BEGIN
Lemma ts_next_mono fuel fuel' g w r :
  fuel ≤ fuel' → Ts.next fuel g w = Some r → Ts.next fuel' g w = Some r.
Proof.
  revert fuel' g w r. induction fuel as [|fuel IH]; intros fuel' g w r Hle H; [done|].
  destruct fuel' as [|fuel']; [lia|]. assert (Hle' : fuel ≤ fuel') by lia.
  assert (Href : refines (λ s : Ts.genobj * W, Ts.next fuel s.1 s.2)
                         (λ s, Ts.next fuel' s.1 s.2)).
  { intros [g0 w0] r0 H0. simpl in *. eauto. }
  destruct g; simpl in *; try done.
  - bind_inv H. rewrite (IH _ _ _ _ Hle' E). simpl. destruct x as [it [g' w']]; simpl in *.
    repeat case_match; eauto.
  - bind_inv H. rewrite (IH _ _ _ _ Hle' E). simpl. destruct x as [it [g' w']]; simpl in *.
    repeat case_match; eauto.
  - bind_inv H. rewrite (IH _ _ _ _ Hle' E). simpl. destruct x as [it [g' w']]; simpl in *.
    repeat case_match; eauto.
  - destruct inner.
    + bind_inv H. rewrite (IH _ _ _ _ Hle' E). simpl. destruct x as [it [g' w']]; simpl in *.
      repeat case_match; eauto.
    + case_bool_decide; [|done]. bind_inv H. rewrite E. simpl. eauto.
  - destruct generators as [|g1 [|g2 gs]]; eauto.
    unfold toArray in *.
    bind_inv H. rewrite (forEach_mono _ _ Href _ _ _ _ _ _ Hle' E). simpl.
    destruct x as [hv [? w1]]. simpl in *.
    bind_inv H.
    rewrite (forEach_mono _ _ Href _ _ _ _ _ _ Hle' E0). simpl.
    destruct x as [tc [? w2]]. simpl in *. eauto.
  - destruct inner as [[hv j]|]; repeat case_match; eauto.
  - destruct iterables as [|g1 [|g2 gs]]; eauto.
  - bind_inv H. rewrite (IH _ _ _ _ Hle' E). simpl. destruct x as [it [g' w']]; simpl in *.
    repeat case_match; eauto.
  - destruct inner as [[hv j]|].
    + bind_inv H. rewrite (iterator_next_mono _ _ Href _ _ _ _ _ _ Hle' E). simpl.
      destruct x as [it [g' w']]; simpl in *.
      repeat case_match; eauto.
    + bind_inv H. rewrite (IH _ _ _ _ Hle' E). simpl. destruct x as [it [g' w']]; simpl in *.
      repeat case_match; eauto.
Qed.
End TsMono.

(** ** [take] *)
Section Take.
Context {St : Type} (next : St → option (IteratorResult * St)).

Lemma spy_eq k s :
  spy next (k, s) = '(iteration, s') ← next s; Some (iteration, (S k, s')).
Proof. done. Qed.

Lemma stops_cons r rs :
  done r = false → stops_at_first_done rs → stops_at_first_done (r :: rs).
Proof.
  intros Hr Hs [|i] r' Hl Hd; simplify_eq/=; [congruence|].
  f_equal. eauto.
Qed.

Lemma available_cons r rs :
  done r = false → available (r :: rs) = value r :: available rs.
Proof.
  intros Hr. unfold available. rewrite filter_cons_True by done. done.
Qed.

Lemma ends_done_cons r r' rs : ends_done (r' :: rs) → ends_done (r :: r' :: rs).
Proof. intros (x & Hl & Hd). exists x. split; [|done]. by rewrite last_cons_cons. Qed.

Lemma returned_value_cons r r' rs :
  returned_value (r :: r' :: rs) = returned_value (r' :: rs).
Proof. unfold returned_value. by rewrite last_cons_cons. Qed.


Lemma lib_take_loop_outcome count k0 s result0 :
  take_outcome next (λ _, []) count k0 s result0
    (lib_take_loop (spy next) count (k0, s) result0).
Proof.
  revert k0 s result0. unfold take_outcome.
  induction count as [|count IH]; intros k0 s result0; simpl.
  { exists 0; exists []. split_and!; try done; try lia. by rewrite app_nil_r. }
  rewrite spy_eq. destruct (next s) as [[it s1]|] eqn:E; simpl.
  2:{ exists 0; exists []; exists s. split_and!; try done; lia. }
  destruct (done it) eqn:Hd.
  { exists 1; exists [it]. simpl. rewrite E. simpl. split_and!; try done; try lia.
    - intros [|i] r Hl Hr; by simplify_eq/=.
    - intros _. by exists it.
    - unfold available. rewrite filter_cons_False by (rewrite Hd; done). by rewrite app_nil_r. }
  specialize (IH (S k0) s1 (result0 ++ [value it])).
  destruct (lib_take_loop _ _ _ _) as [[result [k s']]|]; simpl in *.
  - destruct IH as (j & rs & -> & Hc & Hj & Hs & He & ->).
    exists (S j); exists (it :: rs). simpl. rewrite E. simpl. rewrite Hc. simpl.
    split_and!; try done; try lia.
    + by apply stops_cons.
    + intros Hlt. destruct He as (r & Hl & Hr); [lia|]. exists r. split; [|done].
      destruct rs; [done|]. by rewrite last_cons_cons.
    + rewrite available_cons by done. by rewrite <-app_assoc.
  - destruct IH as (j & rs & s' & Hj & Hc & Hf & Hn).
    exists (S j); exists (it :: rs); exists s'. simpl. rewrite E. simpl. rewrite Hc. simpl.
    split_and!; try done; try lia. by constructor.
Qed.
(** X18.  On S3 without faults a saved file is then reported as existing
    with the size of its content, and fetching it to a local scratch file
    returns a path that was not in use before and now holds exactly the
    stored content, with every other local file and the bucket unchanged. *)
Theorem s3_put_then_fetch
    (cfg : Settings) (file : UploadFile) (file_id : string) (w : World) :
  s3_fault w = None ->
  let w1 := snd (S3Storage.save_file cfg file file_id w) in
  let w2 := snd (S3Storage.download_file_to_temp file_id (uf_filename file) w1) in
  S3Storage.file_exists file_id (uf_filename file) w1 = Returns true
  /\ S3StorageRest.get_file_size file_id (uf_filename file) w1
     = Returns (Some (Z.of_nat (length (uf_content file))))
  /\ exists temp_path,
       fst (S3Storage.download_file_to_temp file_id (uf_filename file) w1)
       = Returns (Some temp_path)
       /\ fs w !! temp_path = None
       /\ fs w2 !! temp_path = Some (uf_content file)
       /\ (forall p, p <> temp_path -> fs w2 !! p = fs w !! p)
       /\ bucket w2 = bucket w1.
Proof.
  intros Hf w1 w2.
  assert (Hw1 : w1 = set_bucket (<[S3Storage.get_s3_key file_id (uf_filename file)
                                    := uf_content file]> (bucket w)) w).
  { unfold w1, S3Storage.save_file. by rewrite Hf. }
  assert (Hlook : bucket w1 !! S3Storage.get_s3_key file_id (uf_filename file)
                  = Some (uf_content file))
    by (rewrite Hw1; destruct w; apply lookup_insert_eq).
  assert (Hf1 : s3_fault w1 = None) by (rewrite Hw1; by destruct w).
  assert (Hfs1 : fs w1 = fs w) by (rewrite Hw1; by destruct w).
  split; [unfold S3Storage.file_exists; unfold bytes in *; rewrite Hf1, Hlook;
          by rewrite bool_decide_true by eauto|].
  split; [unfold S3StorageRest.get_file_size; unfold bytes in *;
          by rewrite Hf1, Hlook|].
  exists (fresh_string "/tmp/tmp" (fs w)).
  assert (Hrun : S3Storage.download_file_to_temp file_id (uf_filename file) w1
                 = (Returns (Some (fresh_string "/tmp/tmp" (fs w))),
                    set_fs (<[fresh_string "/tmp/tmp" (fs w) := uf_content file]>
                              (<[fresh_string "/tmp/tmp" (fs w) := []]> (fs w))) w1)).
  { unfold S3Storage.download_file_to_temp, S3Storage.mkstemp. rewrite Hfs1.
    destruct w1; cbn in *. unfold bytes in *. by rewrite Hf1, Hlook. }
  unfold w2. rewrite Hrun. cbn [fst snd].
  split; [reflexivity|]. split; [apply fresh_string_fresh|].
  replace (fs (set_fs _ w1))
    with (<[fresh_string "/tmp/tmp" (fs w) := uf_content file]>
            (<[fresh_string "/tmp/tmp" (fs w) := []]> (fs w))) by (by destruct w1).
  split; [apply lookup_insert_eq|].
  split; [intros p Hne; by rewrite !lookup_insert_ne|].
  by destruct w1.
Qed.

Lemma s3_put_then_fetch_witness :
  exists temp_path,
    fst (S3Storage.download_file_to_temp "f1" "note.txt"
           (snd (S3Storage.save_file s3_settings note_txt "f1" empty_s3_world)))
    = Returns (Some temp_path)
    /\ fs (snd (S3Storage.download_file_to_temp "f1" "note.txt"
                  (snd (S3Storage.save_file s3_settings note_txt "f1" empty_s3_world))))
         !! temp_path = Some (uf_content note_txt).
Proof.
  destruct (s3_put_then_fetch s3_settings note_txt "f1" empty_s3_world eq_refl)
    as (_ & _ & temp_path & H & _ & Hc & _).
  exists temp_path. split; [exact H | exact Hc].
Defined.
END
:: Task prompt ::
Give the lines again, exactly as they stand, from the beginning of the data through the line with "destruct g; simpl in *; try done.".

:: Answer area ::
Lemma ts_next_mono fuel fuel' g w r :
  fuel ≤ fuel' → Ts.next fuel g w = Some r → Ts.next fuel' g w = Some r.
Proof.
  revert fuel' g w r. induction fuel as [|fuel IH]; intros fuel' g w r Hle H; [done|].
  destruct fuel' as [|fuel']; [lia|]. assert (Hle' : fuel ≤ fuel') by lia.
  assert (Href : refines (λ s : Ts.genobj * W, Ts.next fuel s.1 s.2)
                         (λ s, Ts.next fuel' s.1 s.2)).
  { intros [g0 w0] r0 H0. simpl in *. eauto. }
  destruct g; simpl in *; try done.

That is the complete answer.